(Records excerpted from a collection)
------------

(** The state of the RX thread between two steps: nothing has moved but what
    the arguments say. *)
Record stage (e : SessionEntry) (lim : SourceRateLimiter) (pol : DestPolicy) (bud : Budgets) (s : V2) : Prop := {
  sg_session : exists e', v_sessions s !! sid = Some e' /\ client_addr e' = from i
    /\ auth_state e' = auth_state e /\ lease_expires_at_unix e' = lease_expires_at_unix e
    /\ payer e' = payer e;
  sg_limiter : v_limiter s = lim;
  sg_policy : v_policy s = pol;
  sg_budgets : v_budgets s = bud;
  sg_pool : v_pool s = v_pool v;
  sg_shards : v_shards s = v_shards v;
  sg_game : v_to_game s = v_to_game v;
}.

Section Steps.
Context (e : SessionEntry) (lim : SourceRateLimiter) (pol : DestPolicy) (bud : Budgets).
Hypothesis Haddr : client_addr e = from i.
Hypothesis Hauth : auth_needed cfg = true -> session_auth_is_current e (now_unix i) = true.

Lemma stage_stat f : passes (stage e lim pol bud) (stat f) (fun _ => stage e lim pol bud).
Proof. apply passes_mod. intros s [H1 H2 H3 H4 H5 H6 H7]. by constructor. Qed.

Lemma current_same e' : auth_state e' = auth_state e -> lease_expires_at_unix e' = lease_expires_at_unix e ->
  session_auth_is_current e' (now_unix i) = session_auth_is_current e (now_unix i).
Proof. unfold session_auth_is_current. by intros -> ->. Qed.

Lemma source_allowed e' b hello :
  client_addr e' = from i -> authenticated_session_source_allowed e' b (from i) hello = true.
Proof.
  intros Ea. unfold authenticated_session_source_allowed.
  rewrite Ea, (bool_decide_true (from i = from i)), orb_true_r by done. by destruct (_ || _).
Qed.

Lemma stage_reauth : passes (stage e lim pol bud) (rx_reauth_hint hash_one cfg i sid None) (fun _ => stage e lim pol bud).
Proof.
  apply passes_get. intros s Hs. destruct (sg_session _ _ _ _ _ Hs) as (e' & E & Ea & _).
  rewrite E, Ea, (bool_decide_true (from i = from i)) by done. rewrite andb_false_r. apply passes_ret. by intros ? ->.
Qed.

Lemma stage_gate : passes (stage e lim pol bud) (rx_auth_gate cfg i sid None) (fun _ => stage e lim pol bud).
Proof.
  apply passes_get. intros s Hs. destruct (sg_session _ _ _ _ _ Hs) as (e' & E & Ea & Es & El & _).
  rewrite E, (current_same e' Es El), (source_allowed e' _ _ Ea).
  destruct (auth_needed cfg); [rewrite Hauth by done|]; apply passes_ret; by intros ? ->.
Qed.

------------

> What you will do: Copy every entry exactly; no part may be left out.

> Solution:
(** The state of the RX thread between two steps: nothing has moved but what
    the arguments say. *)
Record stage (e : SessionEntry) (lim : SourceRateLimiter) (pol : DestPolicy) (bud : Budgets) (s : V2) : Prop := {
  sg_session : exists e', v_sessions s !! sid = Some e' /\ client_addr e' = from i
    /\ auth_state e' = auth_state e /\ lease_expires_at_unix e' = lease_expires_at_unix e
    /\ payer e' = payer e;
  sg_limiter : v_limiter s = lim;
  sg_policy : v_policy s = pol;
  sg_budgets : v_budgets s = bud;
  sg_pool : v_pool s = v_pool v;
  sg_shards : v_shards s = v_shards v;
  sg_game : v_to_game s = v_to_game v;
}.

Section Steps.
Context (e : SessionEntry) (lim : SourceRateLimiter) (pol : DestPolicy) (bud : Budgets).
Hypothesis Haddr : client_addr e = from i.
Hypothesis Hauth : auth_needed cfg = true -> session_auth_is_current e (now_unix i) = true.

Lemma stage_stat f : passes (stage e lim pol bud) (stat f) (fun _ => stage e lim pol bud).
Proof. apply passes_mod. intros s [H1 H2 H3 H4 H5 H6 H7]. by constructor. Qed.

Lemma current_same e' : auth_state e' = auth_state e -> lease_expires_at_unix e' = lease_expires_at_unix e ->
  session_auth_is_current e' (now_unix i) = session_auth_is_current e (now_unix i).
Proof. unfold session_auth_is_current. by intros -> ->. Qed.

Lemma source_allowed e' b hello :
  client_addr e' = from i -> authenticated_session_source_allowed e' b (from i) hello = true.
Proof.
  intros Ea. unfold authenticated_session_source_allowed.
  rewrite Ea, (bool_decide_true (from i = from i)), orb_true_r by done. by destruct (_ || _).
Qed.

Lemma stage_reauth : passes (stage e lim pol bud) (rx_reauth_hint hash_one cfg i sid None) (fun _ => stage e lim pol bud).
Proof.
  apply passes_get. intros s Hs. destruct (sg_session _ _ _ _ _ Hs) as (e' & E & Ea & _).
  rewrite E, Ea, (bool_decide_true (from i = from i)) by done. rewrite andb_false_r. apply passes_ret. by intros ? ->.
Qed.

Lemma stage_gate : passes (stage e lim pol bud) (rx_auth_gate cfg i sid None) (fun _ => stage e lim pol bud).
Proof.
  apply passes_get. intros s Hs. destruct (sg_session _ _ _ _ _ Hs) as (e' & E & Ea & Es & El & _).
  rewrite E, (current_same e' Es El), (source_allowed e' _ _ Ea).
  destruct (auth_needed cfg); [rewrite Hauth by done|]; apply passes_ret; by intros ? ->.
Qed.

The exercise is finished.